WORK TASK: Please return the records below exactly as they stand.

::::::

(** * Menu extraction script (scripts/parser.py): a shallow embedding

    The script downloads a cafeteria menu image, asks a generative model for
    a structured weekly menu, validates the answer against the [WeeklyMenu]
    schema, rewrites a few fields of every entry and writes the entries as a
    JSON array under [menus/], unless a file is already there.

    The embedding follows the script top to bottom.  Python values that the
    script manipulates dynamically (the dictionaries returned by
    [model_dump]) are values of [pyval]; exceptions are values of [exn];
    the file system is a finite map from path strings to file contents and
    is threaded through the [io] monad.  Strings are strings of bytes, the
    UTF-8 encoding of the text.  What the script prints on the console is
    not part of the model. *)

From Stdlib Require Import ZArith DecimalString Ascii.
From Stdlib Require QArith_base DecimalZ.
From stdpp Require Import base strings gmap list.

Set Warnings "-register-all".
Local Open Scope Z_scope.
Local Open Scope string_scope.
Local Open Scope list_scope.

(** ** Exceptions and the two monads *)

Inductive exn : Type :=
  | KeyError              (* a missing dictionary key or environment variable *)
  | TypeError             (* an operation applied to a value of the wrong type *)
  | ValueError            (* genai.Client refuses the key *)
  | AssertionError        (* the [assert] of line 68 *)
  | ValidationError       (* pydantic: the response does not fit the schema *)
  | RequestException      (* requests.get raised *)
  | UnidentifiedImageError (* PIL cannot identify the bytes as an image *)
  | APIError              (* the generate_content call failed *)
  | OSError               (* open(..., "w") failed *)
  | NotModelled.          (* Python behaviour that the model leaves out: the
                             repr of a list or dict, the characters of a str *)

Inductive result (A : Type) : Type :=
  | Ok (a : A)
  | Raise (e : exn).
Arguments Ok {A} a.
Arguments Raise {A} e.

#[global] Instance result_ret : MRet result := fun _ a => Ok a.
#[global] Instance result_bind : MBind result := fun _ _ f m =>
  match m with
  | Ok a => f a
  | Raise e => Raise e
  end.

Definition of_option {A} (e : exn) (o : option A) : result A :=
  match o with
  | Some a => Ok a
  | None => Raise e
  end.

(** The file system: path string to file content. *)
Abbreviation files := (gmap string string).

(** A computation that may raise and may change the file system.  What was
    done to the file system before an exception stays done. *)
Definition io (A : Type) : Type := files -> result A * files.

#[global] Instance io_ret : MRet io := fun _ a fs => (Ok a, fs).
#[global] Instance io_bind : MBind io := fun _ _ f m fs =>
  match m fs with
  | (Ok a, fs') => f a fs'
  | (Raise e, fs') => (Raise e, fs')
  end.

Definition lift {A} (r : result A) : io A := fun fs => (r, fs).

(** ** Python values *)

Inductive pyval : Type :=
  | PyNone
  | PyInt (z : Z)
  | PyStr (s : string)
  | PyList (l : list pyval)
  | PyDict (d : list (string * pyval)).

(** A [dict] with string keys keeps its keys in insertion order. *)
Abbreviation pydict := (list (string * pyval)).

(** [d[k]]: [None] stands for the KeyError. *)
Fixpoint dict_get {V} (k : string) (d : list (string * V)) : option V :=
  match d with
  | [] => None
  | (k', v) :: d' => if String.eqb k' k then Some v else dict_get k d'
  end.

(** [d[k] = v]: an existing key keeps its position, a new key goes last. *)
Fixpoint dict_set {V} (k : string) (v : V) (d : list (string * V))
  : list (string * V) :=
  match d with
  | [] => [(k, v)]
  | (k', v') :: d' =>
      if String.eqb k' k then (k, v) :: d' else (k', v') :: dict_set k v d'
  end.

(** [str(n)] for an integer. *)
Definition str_of_int (z : Z) : string := NilZero.string_of_int (Z.to_int z).

(** The text an f-string inserts for [{v}].  For a list or a dict Python
    inserts its [repr], which is outside the model. *)
Definition py_format (v : pyval) : result string :=
  match v with
  | PyNone => Ok "None"
  | PyInt z => Ok (str_of_int z)
  | PyStr s => Ok s
  | PyList _ | PyDict _ => Raise NotModelled
  end.

(** Subscripting with a string key works on dictionaries only. *)
Definition as_dict (v : pyval) : result pydict :=
  match v with
  | PyDict d => Ok d
  | _ => Raise TypeError
  end.

Definition getitem (v : pyval) (k : string) : result pyval :=
  d ← as_dict v; of_option KeyError (dict_get k d).

(** [for x in v].  A dict gives its keys; a str would give its characters,
    which a string of bytes does not single out. *)
Definition py_iter (v : pyval) : result (list pyval) :=
  match v with
  | PyList l => Ok l
  | PyDict d => Ok ((fun kv => PyStr (fst kv)) <$> d)
  | PyStr _ => Raise NotModelled
  | PyNone | PyInt _ => Raise TypeError
  end.

(** ** The schema (lines 21-33) *)

Record DailyMenu : Type := {
  date : string;
  day : string;
  menus : list string;
  calorie : Z;
  time : string
}.

Record WeeklyMenu : Type := {
  items : list DailyMenu;
  restaurant_name : string;
  start_date : string;
  end_date : string
}.

(** ** The field normalizer (lines 71-85) *)

Definition weekday_to_index : list (string * Z) :=
  [("Mon", 1); ("Tue", 2); ("Wed", 3); ("Thu", 4); ("Fri", 5); ("Sat", 6);
   ("Sun", 7)].

Definition time_to_index : list (string * Z) :=
  [("breakfast", 1); ("lunch", 2); ("dinner", 3)].

(** [table[key]] for one of the two tables: a key that is not in the table
    is a KeyError, an unhashable key a TypeError. *)
Definition table_index (table : list (string * Z)) (key : pyval) : result Z :=
  match key with
  | PyStr s => of_option KeyError (dict_get s table)
  | PyNone | PyInt _ => Raise KeyError
  | PyList _ | PyDict _ => Raise TypeError
  end.

(** The body of the loop, for one [daily_menu]. *)
Definition normalize_item (year : Z) (rn : string) (daily_menu : pyval)
  : result pyval :=
  d0 ← as_dict daily_menu;
  c ← of_option KeyError (dict_get "calorie" d0);
  let d1 := match c with
            | PyNone => dict_set "calorie" (PyInt 0) d0
            | _ => d0
            end in
  dt ← of_option KeyError (dict_get "date" d1);
  s ← py_format dt;
  let d2 := dict_set "date" (PyStr (str_of_int year +:+ "-" +:+ s)) d1 in
  let d3 := dict_set "restaurant_name" (PyStr rn) d2 in
  dy ← of_option KeyError (dict_get "day" d3);
  i ← table_index weekday_to_index dy;
  let d4 := dict_set "day" (PyInt i) d3 in
  tm ← of_option KeyError (dict_get "time" d4);
  j ← table_index time_to_index tm;
  let d5 := dict_set "time" (PyInt j) d4 in
  mret (PyDict d5).

(** The loop: entries are appended to [output_for_save] one by one, and the
    first exception ends the loop. *)
Fixpoint normalize_loop (year : Z) (rn : string) (todo : list pyval)
    (output_for_save : list pyval) : result (list pyval) :=
  match todo with
  | [] => Ok output_for_save
  | daily_menu :: rest =>
      match normalize_item year rn daily_menu with
      | Ok d => normalize_loop year rn rest (output_for_save ++ [d])
      | Raise e => Raise e
      end
  end.

(** [model_dump(mode="json")]: fields in declaration order. *)
Definition dump_DailyMenu (d : DailyMenu) : pyval :=
  PyDict [("date", PyStr (date d));
          ("day", PyStr (day d));
          ("menus", PyList (PyStr <$> menus d));
          ("calorie", PyInt (calorie d));
          ("time", PyStr (time d))].

Definition model_dump (w : WeeklyMenu) : pyval :=
  PyDict [("items", PyList (dump_DailyMenu <$> items w));
          ("restaurant_name", PyStr (restaurant_name w));
          ("start_date", PyStr (start_date w));
          ("end_date", PyStr (end_date w))].

(** ** The model's answer and its validation (line 56)

    The response text is taken as the JSON document it denotes.  An object
    is a finite map from member names to values. *)

Inductive json : Type :=
  | JNull
  | JBool (b : bool)
  | JInt (z : Z)
  | JFloat (q : QArith_base.Q)
  | JStr (s : string)
  | JArr (l : list json)
  | JObj (o : gmap string json).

::::::

YOUR SOLUTION:
(** * Menu extraction script (scripts/parser.py): a shallow embedding

    The script downloads a cafeteria menu image, asks a generative model for
    a structured weekly menu, validates the answer against the [WeeklyMenu]
    schema, rewrites a few fields of every entry and writes the entries as a
    JSON array under [menus/], unless a file is already there.

    The embedding follows the script top to bottom.  Python values that the
    script manipulates dynamically (the dictionaries returned by
    [model_dump]) are values of [pyval]; exceptions are values of [exn];
    the file system is a finite map from path strings to file contents and
    is threaded through the [io] monad.  Strings are strings of bytes, the
    UTF-8 encoding of the text.  What the script prints on the console is
    not part of the model. *)

From Stdlib Require Import ZArith DecimalString Ascii.
From Stdlib Require QArith_base DecimalZ.
From stdpp Require Import base strings gmap list.

Set Warnings "-register-all".
Local Open Scope Z_scope.
Local Open Scope string_scope.
Local Open Scope list_scope.

(** ** Exceptions and the two monads *)

Inductive exn : Type :=
  | KeyError              (* a missing dictionary key or environment variable *)
  | TypeError             (* an operation applied to a value of the wrong type *)
  | ValueError            (* genai.Client refuses the key *)
  | AssertionError        (* the [assert] of line 68 *)
  | ValidationError       (* pydantic: the response does not fit the schema *)
  | RequestException      (* requests.get raised *)
  | UnidentifiedImageError (* PIL cannot identify the bytes as an image *)
  | APIError              (* the generate_content call failed *)
  | OSError               (* open(..., "w") failed *)
  | NotModelled.          (* Python behaviour that the model leaves out: the
                             repr of a list or dict, the characters of a str *)

Inductive result (A : Type) : Type :=
  | Ok (a : A)
  | Raise (e : exn).
Arguments Ok {A} a.
Arguments Raise {A} e.

#[global] Instance result_ret : MRet result := fun _ a => Ok a.
#[global] Instance result_bind : MBind result := fun _ _ f m =>
  match m with
  | Ok a => f a
  | Raise e => Raise e
  end.

Definition of_option {A} (e : exn) (o : option A) : result A :=
  match o with
  | Some a => Ok a
  | None => Raise e
  end.

(** The file system: path string to file content. *)
Abbreviation files := (gmap string string).

(** A computation that may raise and may change the file system.  What was
    done to the file system before an exception stays done. *)
Definition io (A : Type) : Type := files -> result A * files.

#[global] Instance io_ret : MRet io := fun _ a fs => (Ok a, fs).
#[global] Instance io_bind : MBind io := fun _ _ f m fs =>
  match m fs with
  | (Ok a, fs') => f a fs'
  | (Raise e, fs') => (Raise e, fs')
  end.

Definition lift {A} (r : result A) : io A := fun fs => (r, fs).

(** ** Python values *)

Inductive pyval : Type :=
  | PyNone
  | PyInt (z : Z)
  | PyStr (s : string)
  | PyList (l : list pyval)
  | PyDict (d : list (string * pyval)).

(** A [dict] with string keys keeps its keys in insertion order. *)
Abbreviation pydict := (list (string * pyval)).

(** [d[k]]: [None] stands for the KeyError. *)
Fixpoint dict_get {V} (k : string) (d : list (string * V)) : option V :=
  match d with
  | [] => None
  | (k', v) :: d' => if String.eqb k' k then Some v else dict_get k d'
  end.

(** [d[k] = v]: an existing key keeps its position, a new key goes last. *)
Fixpoint dict_set {V} (k : string) (v : V) (d : list (string * V))
  : list (string * V) :=
  match d with
  | [] => [(k, v)]
  | (k', v') :: d' =>
      if String.eqb k' k then (k, v) :: d' else (k', v') :: dict_set k v d'
  end.

(** [str(n)] for an integer. *)
Definition str_of_int (z : Z) : string := NilZero.string_of_int (Z.to_int z).

(** The text an f-string inserts for [{v}].  For a list or a dict Python
    inserts its [repr], which is outside the model. *)
Definition py_format (v : pyval) : result string :=
  match v with
  | PyNone => Ok "None"
  | PyInt z => Ok (str_of_int z)
  | PyStr s => Ok s
  | PyList _ | PyDict _ => Raise NotModelled
  end.

(** Subscripting with a string key works on dictionaries only. *)
Definition as_dict (v : pyval) : result pydict :=
  match v with
  | PyDict d => Ok d
  | _ => Raise TypeError
  end.

Definition getitem (v : pyval) (k : string) : result pyval :=
  d ← as_dict v; of_option KeyError (dict_get k d).

(** [for x in v].  A dict gives its keys; a str would give its characters,
    which a string of bytes does not single out. *)
Definition py_iter (v : pyval) : result (list pyval) :=
  match v with
  | PyList l => Ok l
  | PyDict d => Ok ((fun kv => PyStr (fst kv)) <$> d)
  | PyStr _ => Raise NotModelled
  | PyNone | PyInt _ => Raise TypeError
  end.

(** ** The schema (lines 21-33) *)

Record DailyMenu : Type := {
  date : string;
  day : string;
  menus : list string;
  calorie : Z;
  time : string
}.

Record WeeklyMenu : Type := {
  items : list DailyMenu;
  restaurant_name : string;
  start_date : string;
  end_date : string
}.

(** ** The field normalizer (lines 71-85) *)

Definition weekday_to_index : list (string * Z) :=
  [("Mon", 1); ("Tue", 2); ("Wed", 3); ("Thu", 4); ("Fri", 5); ("Sat", 6);
   ("Sun", 7)].

Definition time_to_index : list (string * Z) :=
  [("breakfast", 1); ("lunch", 2); ("dinner", 3)].

(** [table[key]] for one of the two tables: a key that is not in the table
    is a KeyError, an unhashable key a TypeError. *)
Definition table_index (table : list (string * Z)) (key : pyval) : result Z :=
  match key with
  | PyStr s => of_option KeyError (dict_get s table)
  | PyNone | PyInt _ => Raise KeyError
  | PyList _ | PyDict _ => Raise TypeError
  end.

(** The body of the loop, for one [daily_menu]. *)
Definition normalize_item (year : Z) (rn : string) (daily_menu : pyval)
  : result pyval :=
  d0 ← as_dict daily_menu;
  c ← of_option KeyError (dict_get "calorie" d0);
  let d1 := match c with
            | PyNone => dict_set "calorie" (PyInt 0) d0
            | _ => d0
            end in
  dt ← of_option KeyError (dict_get "date" d1);
  s ← py_format dt;
  let d2 := dict_set "date" (PyStr (str_of_int year +:+ "-" +:+ s)) d1 in
  let d3 := dict_set "restaurant_name" (PyStr rn) d2 in
  dy ← of_option KeyError (dict_get "day" d3);
  i ← table_index weekday_to_index dy;
  let d4 := dict_set "day" (PyInt i) d3 in
  tm ← of_option KeyError (dict_get "time" d4);
  j ← table_index time_to_index tm;
  let d5 := dict_set "time" (PyInt j) d4 in
  mret (PyDict d5).

(** The loop: entries are appended to [output_for_save] one by one, and the
    first exception ends the loop. *)
Fixpoint normalize_loop (year : Z) (rn : string) (todo : list pyval)
    (output_for_save : list pyval) : result (list pyval) :=
  match todo with
  | [] => Ok output_for_save
  | daily_menu :: rest =>
      match normalize_item year rn daily_menu with
      | Ok d => normalize_loop year rn rest (output_for_save ++ [d])
      | Raise e => Raise e
      end
  end.

(** [model_dump(mode="json")]: fields in declaration order. *)
Definition dump_DailyMenu (d : DailyMenu) : pyval :=
  PyDict [("date", PyStr (date d));
          ("day", PyStr (day d));
          ("menus", PyList (PyStr <$> menus d));
          ("calorie", PyInt (calorie d));
          ("time", PyStr (time d))].

Definition model_dump (w : WeeklyMenu) : pyval :=
  PyDict [("items", PyList (dump_DailyMenu <$> items w));
          ("restaurant_name", PyStr (restaurant_name w));
          ("start_date", PyStr (start_date w));
          ("end_date", PyStr (end_date w))].

(** ** The model's answer and its validation (line 56)

    The response text is taken as the JSON document it denotes.  An object
    is a finite map from member names to values. *)

Inductive json : Type :=
  | JNull
  | JBool (b : bool)
  | JInt (z : Z)
  | JFloat (q : QArith_base.Q)
  | JStr (s : string)
  | JArr (l : list json)
  | JObj (o : gmap string json).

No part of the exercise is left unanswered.